These workers and volunteers from Hawaii's Nature Conservancy and Department of Land and Natural Resources are digging deep to help provide a safe haven for a colony of wedgetail shearwaters on Molokai's north shore.
"It's easy to think that in a while they'll have a thousand or even more than a thousand pairs," said biologist Fern Duvall.
Over the past ten years this area covering about 920 acres was cleared of Keawe, which where feral cats are believed to have used hide in and ambush these ground burrowing seabirds.
"I think the greatest number killed by what turned to be a single cat was 143 in a single night," said Duvall.
Biologist Fern Duvall says many of the shearwaters found to have already been banded at Mo'omomi, are too young to mate. He has another explanation for the increase of shearwaters at the preserve.
" I think we'll find out that these birds are coming from other areas, it's the only way to explain the rapid growth," said Duvall.
The work is not easy. Shearwaters burrow deep in the sand and when taken out of their nests, they can pack a pretty hard bite.

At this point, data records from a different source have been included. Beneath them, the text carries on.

(* ===== verification/PromptData.v ===== *)
(** * Prompt records and token rewards ([dsv41_train/rl/data.py])

    Rewards are rationals: the division of two token counts is not rounded. *)

From Stdlib Require Import QArith.
From stdpp Require Import pretty.
From S2P Require Import Prelude PyValue LoraConfig.
Local Open Scope Z_scope.
Local Open Scope py_scope.

(** [validate_token_ids] *)
Definition token_id (name : string) (v : pyval) : res Z :=
  match v with
  | PInt z => if z <? 0 then Err (ValueError (name +:+ " must contain only nonnegative integer token IDs")) else Ok z
  | _ => Err (ValueError (name +:+ " must contain only nonnegative integer token IDs"))
  end.

Definition check_token_ids (name : string) (allow_empty : bool) (v : pyval) : res (list Z) :=
  match v with
  | PList l =>
      raise_when bool_decide (l = []) && negb allow_empty with_exn ValueError (name +:+ " must not be empty");
      traverse (token_id name) l
  | _ => Err (ValueError (name +:+ " must be a list of nonnegative integer token IDs"))
  end.

Record PromptRecord := { record_prompt : list Z; target_ids : option (list Z); metadata : pydict }.

Definition new_record (prompt target metadata : pyval) : res PromptRecord :=
  prompt <-? check_token_ids "prompt_ids" false prompt;
  target <-? match target with PNone => Ok None | v => l <-? check_token_ids "target_ids" true v; Ok (Some l) end;
  match metadata with
  | PDict d => Ok {| record_prompt := prompt; target_ids := target; metadata := d |}
  | _ => Err (ValueError "metadata must be a JSON object")
  end.

(** [d.update(e)] *)
Definition dict_update (d e : pydict) : pydict := foldl (fun d kv => dict_set kv.1 kv.2 d) d e.

Definition has_key_in (k : string) (d : pydict) : bool := bool_decide (k ∈ dict_keys d).

Section Loading.
(** The tokenizer, if there is one: [encode_prompt(prompt, messages)]. *)
Context (encode_prompt : option (pyval -> pyval -> res pyval)).

Definition from_mapping (value : pyval) : res PromptRecord :=
  match value with
  | PDict d =>
      raise_when negb (length (filter (fun n => has_key_in n d = true) ["prompt_ids"; "prompt"; "messages"]) =? 1)%nat
        with_exn ValueError "each JSONL record requires exactly one of prompt_ids, prompt or messages";
      prompt <-? (if has_key_in "prompt_ids" d then Ok (get_none "prompt_ids" d)
                  else match encode_prompt with
                       | None => Err (ValueError "text records require tokenizer.json in the model directory")
                       | Some encode => encode (get_none "prompt" d) (get_none "messages" d)
                       end);
      match default (PDict []) (dict_get "metadata" d) with
      | PDict m =>
          new_record prompt (get_none "target_ids" d)
            (PDict (dict_update m (filter (fun kv => kv.1 ∉ ["prompt_ids"; "target_ids"; "metadata"]) d)))
      | _ => Err (ValueError "metadata must be a JSON object")
      end
  | _ => Err (ValueError "each JSONL record must be an object")
  end.

(** [json.loads], and the text of the path. *)
Context (json_loads : string -> res pyval) (path : string).

Definition too_long (limit : option Z) (r : PromptRecord) : bool :=
  match limit with Some n => n <? Z.of_nat (length (record_prompt r)) | None => false end.

(** One line of the loop: a record, or none when it is skipped. *)
Definition load_line (limit : option Z) (policy line : string) : res (option PromptRecord) :=
  value <-? json_loads line;
  record <-? from_mapping value;
  if too_long limit record
  then if bool_decide (policy = "skip") then Ok None else Err (ValueError "prompt length exceeds limit")
  else Ok (Some record).

(** [except (ValueError, TypeError) as exc: raise ValueError(f"{path}:{line_number}: {exc}")] *)
Definition with_line (number : Z) {A} (r : res A) : res A :=
  match r with
  | Err (ValueError m) | Err (TypeError m) => Err (ValueError (path +:+ ":" +:+ pretty number +:+ ": " +:+ m))
  | r => r
  end.

Fixpoint load_lines (limit : option Z) (policy : string) (number : Z) (lines : list string) : res (list PromptRecord * Z) :=
  match lines with
  | [] => Ok ([], 0)
  | line :: lines =>
      if bool_decide (strip line = "") then load_lines limit policy (number + 1) lines
      else
        r <-? with_line number (load_line limit policy line);
        rest <-? load_lines limit policy (number + 1) lines;
        Ok (match r with Some record => (record :: rest.1, rest.2) | None => (rest.1, rest.2 + 1) end)
  end.

(** The records and the number of those skipped, which is only warned about. *)
Definition load_jsonl (max_prompt_tokens : pyval) (length_policy : string) (lines : list string) : res (list PromptRecord * Z) :=
  raise_when negb (bool_decide (length_policy ∈ ["error"; "skip"])) with_exn ValueError "length_policy must be error or skip";
  limit <-? match max_prompt_tokens with
            | PNone => Ok None
            | PInt n => if n <? 1 then Err (ValueError "max_prompt_tokens must be a positive integer") else Ok (Some n)
            | _ => Err (ValueError "max_prompt_tokens must be a positive integer")
            end;
  loaded <-? load_lines limit length_policy 1 lines;
  raise_when bool_decide (loaded.1 = []) with_exn ValueError (path +:+ ": no records found");
  Ok loaded.
End Loading.

(** ** Rewards *)

Definition target (record : PromptRecord) : res (list Z) :=
  match target_ids record with
  | None => Err (ValueError "this reward requires target_ids in every JSONL record")
  | Some l => Ok l
  end.

Definition matches (target response : list Z) : Z :=
  list_sum_Z (zip_with (fun a b => if a =? b then 1 else 0) target response).

Definition token_accuracy (record : PromptRecord) (response : list Z) : res Q :=
  target <-? target record;
  let denominator := Nat.max (length target) (length response) in
  if (denominator =? 0)%nat then Ok 1%Q
  else Ok (inject_Z (matches target response) / inject_Z (Z.of_nat denominator))%Q.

"It actually does hurt, and if you pull away it hurts even more, because the side of the beak is actually like a razor," said volunteer Kristen Coeloho.
Shearwaters are not endangered, but they travel great distances bringing back vital marine nutrients to this special piece of shoreline in Hawaii.
More than 40 wedgetail shearwater birds were banded.
On Thursday the group will head to Kamaole park on Maui where they are expecting to band about 150.